If it is truth, it is meant for you, now, here.

There is a truth about our existence in this world that we aren’t always aware of. Maybe we’ve never been aware of it, but it rests inside of us, like a cocoon which appears dormant or even lifeless, and yet contains the beginnings of what will become a spectacular butterfly.

Like a new life being nurtured in a mother’s womb, the will of God for each of us is embedded within our souls, waiting for the right moment to begin to stir. I believe that’s what is happening now in Christianity and Judaism. I believe this is part of what the Master called in Matthew 24:8 “the birth pangs” (please don’t overanalyze that metaphor and say he was really talking about wars and earthquakes…I think he was also talking about what I’m talking about).

Any woman who has ever given birth can tell you that it is a wonderful, and terrifying, and ecstatic, and agonizing experience. So too are the birth pangs we are approaching as Christianity and Judaism, divided for so many centuries, approaches an intersection that God saw and destined before He built the foundations of the Universe.

Our Lord, our Master, our Messiah is coming, but we all play a vital part in summoning his presence. We in the church must encourage the Jewish return to Torah and national redemption of Israel. Israel must be that light to the nations, drawing us all to God. Then the Moshiach will come, the Jewish King will ascend his throne, and the Temple of God will be called a house of prayer for all the nations.

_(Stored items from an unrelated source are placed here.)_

Definition as_text (b : Body) : option rstring :=
  match b with BodyJson v => json_text v | BodyBinary _ => None end.
Definition addressing_of_parts (peer : option PeerId) (body : option Body) : Addressing :=
  MkAddressing peer
    (is_some_and (body ≫= as_text) (λ text, is_some (list.head (leading_mentions text)))).
Definition of_target (target : MentionTarget) (body : option Body) : Addressing :=
  addressing_of_parts (match target with ToPeer p => Some p | ToAll | ToRoom _ => None end) body.
Definition of_event (e : TranscriptEvent) : Addressing := of_target (te_target e) (te_body e).
Definition admitted_by (self : Addressing) (filter : AddresseeFilter) : bool :=
  bool_decide (ad_peer self = Some (af_peer filter)) || leading_mention self.

(** airc-bus/src/addressing.rs. *)
Definition addressing_of (target : BusEnvelope.Target) (payload : list N) : Addressing :=
  addressing_of_parts
    (match target with BusEnvelope.TargetPeer p => Some p | _ => None end)
    (body_from_payload payload).
Definition addressing (e : BusEnvelope.Envelope) : Addressing :=
  addressing_of (BusEnvelope.target e) (BusEnvelope.payload e).

(** ** history_match.rs *)
Record HistoryMatch := MkHistoryMatch { hm_headers : HeaderFilter; addressed_to : option AddresseeFilter }.
Definition matches_with (self : HistoryMatch) (headers : Headers) (ad : Addressing) : bool :=
  filter_matches (hm_headers self) headers
  && is_none_or (addressed_to self) (λ filter, admitted_by ad filter).
Definition matches_event (self : HistoryMatch) (e : TranscriptEvent) : bool :=
  matches_with self (te_headers e) (of_event e).
Definition matches_history (e : BusEnvelope.Envelope) (rule : HistoryMatch) : bool :=
  matches_with rule (BusEnvelope.headers e) (addressing e).
End addressing.

(** ** history_count.rs *)
Definition HISTORY_COUNT_CAP : N := 999.
Record HistoryCount := MkHistoryCount {
  hc_count : N;
  oldest_ms : option N;
  newest_ms : option N;
  more : bool;
}.
Definition HistoryCount_default : HistoryCount := MkHistoryCount 0 None None false.
Definition pick (a b : option N) (f : N → N → N) : option N :=
  match a, b with
  | Some a, Some b => Some (f a b)
  | a, None => a
  | None, b => b
  end.
Definition hc_merge (self other : HistoryCount) : HistoryCount :=
  MkHistoryCount (hc_count self +w hc_count other)
    (pick (oldest_ms self) (oldest_ms other) N.min)
    (pick (newest_ms self) (newest_ms other) N.max)
    (more self || more other).
Definition with_event (self : HistoryCount) (occurred_at_ms : N) : HistoryCount :=
  hc_merge self (MkHistoryCount 1 (Some occurred_at_ms) (Some occurred_at_ms) false).
(** The loop of [of_newest] from its [i]-th element. *)
Fixpoint of_newest_from (i : N) (times : list N) (count : HistoryCount) : HistoryCount :=
  match times with
  | [] => count
  | ms :: times =>
      if (i =? HISTORY_COUNT_CAP)%N
      then MkHistoryCount (hc_count count) (oldest_ms count) (newest_ms count) true
      else of_newest_from (i + 1) times (with_event count ms)
  end.
Definition of_newest (times : list N) : HistoryCount := of_newest_from 0 times HistoryCount_default.

(** ** bounded_selection.rs

    The [BTreeMap] keyed by key and ordinal is its entries in key order. *)
Section select.
Context {T K : Type} `{!EqDecision K, !OrdKey K}.
Variable key : T → K.
#[local] Abbreviation entry := (K * N * T)%type.

Definition sel_le (a b : entry) : Prop := key_le a.1 b.1.
#[export] Instance sel_le_dec : RelDecision sel_le := λ a b, key_le_dec a.1 b.1.

Fixpoint enumerate (i : N) (rows : list T) : list entry :=
  match rows with
  | [] => []
  | row :: rows => (key row, i, row) :: enumerate (i + 1) rows
  end.
Definition select_step (limit : nat) (tail : bool) (selected : list entry) (row : entry) : list entry :=
  if (length selected =? limit)%nat then
    let boundary := if tail then list.head selected else list.last selected in
    if is_some_and boundary (λ b, if tail then bool_decide (sel_le row b) else bool_decide (sel_le b row))
    then selected
    else insert_by sel_le row (if tail then list.tail selected else removelast selected)
  else insert_by sel_le row selected.
Definition select (rows : list T) (limit : nat) (tail : bool) : list T :=
  if (limit =? 0)%nat then []
  else (λ e : entry, e.2) <$> foldl (select_step limit tail) [] (enumerate 0 rows).
End select.

(** ** Inserting into a sorted list *)
Section insertion.
Context {A : Type} (le : relation A) `{!RelDecision le, !Transitive le}.

Lemma insert_by_split x l :
  StronglySorted le l →
  ∃ pre post, l = pre ++ post ∧ insert_by le x l = pre ++ x :: post ∧
    (∀ y, y ∈ pre → ¬ le x y) ∧ (∀ y, y ∈ post → le x y).
Proof.
  induction 1 as [|y l Hs (pre & post & -> & Hi & Hpre & Hpost) Hy]; cbn [insert_by].
  - exists [], []. split_and!; [done|done| |]; by intros y ?%elem_of_nil.
  - destruct (decide (le x y)) as [Hxy|Hxy].
    + exists [], (y :: pre ++ post). split_and!; [done|done|by intros z ?%elem_of_nil|].
      intros z [->|Hz]%elem_of_cons; [done|]. rewrite list.Forall_forall in Hy. etrans; eauto.
    + exists (y :: pre), post. rewrite Hi. split_and!; [done|done| |done].
      intros z [->|Hz]%elem_of_cons; auto.
Qed.

Lemma insert_by_app x pre post :
  (∀ y, y ∈ pre → ¬ le x y) → (∀ y, y ∈ post → le x y) →
  insert_by le x (pre ++ post) = pre ++ x :: post.
Proof.
  intros Hpre Hpost. induction pre as [|y pre IH]; cbn.
  - destruct post as [|z post]; [done|]. cbn. rewrite decide_True; [done|]. apply Hpost. by left.
  - rewrite decide_False by (apply Hpre; by left). f_equal. apply IH. intros z Hz. apply Hpre. by right.
Qed.
End insertion.

Lemma removelast_take {A} n (l : list A) : (S n ≤ length l)%nat → removelast (take (S n) l) = take n l.
Proof. apply removelast_firstn. Qed.

Lemma list_last_take {A} n (l : list A) : (S n ≤ length l)%nat → list.last (take (S n) l) = l !! n.
Proof.
  intros Hl. rewrite last_lookup, length_take, Nat.min_l by done. cbn [Nat.pred].
  apply lookup_take_lt. lia.
Qed.

Lemma head_drop {A} n (l : list A) : list.head (drop n l) = l !! n.
Proof. by rewrite head_lookup, lookup_drop, Nat.add_0_r. Qed.

Lemma tail_drop {A} n (l : list A) : list.tail (drop n l) = drop (S n) l.
Proof. revert n. induction l as [|x l IH]; intros [|n]; try done. apply IH. Qed.

(** ** The selection keeps the best so far *)
Section select.
Context {T K : Type} `{!EqDecision K, !OrdKey K}.
Variable key : T → K.
#[local] Abbreviation entry := (K * N * T)%type.
#[local] Abbreviation le := (sel_le (T:=T) (K:=K)).

#[export] Instance sel_le_trans : Transitive le.
Proof. intros a b c. unfold sel_le. apply key_le_trans. Qed.
#[export] Instance sel_le_total : Total le.
Proof. intros a b. unfold sel_le. apply key_le_total. Qed.

(** What is kept of the sorted entries. *)
Definition kept (limit : nat) (tail : bool) (l : list entry) : list entry :=
  if tail then last_n limit l else take limit l.

Lemma kept_all limit tail l : (length l ≤ limit)%nat → kept limit tail l = l.
Proof.
  unfold kept, last_n. intros Hl. destruct tail; [|by apply take_ge].
  by replace (length l - limit)%nat with 0%nat by lia.
Qed.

For the children of Israel shall dwell many days without king or prince, without sacrifice or pillar, without ephod or household gods. Afterward the children of Israel shall return and seek the Lord their God, and David their king, and they shall come in fear to the Lord and to his goodness in the latter days. –Hosea 3:4-5 (ESV)

Blessed be the nation of Israel and may she return her heart to God and the Torah, that she may be redeemed and restored. And may the Messiah come soon and in our day.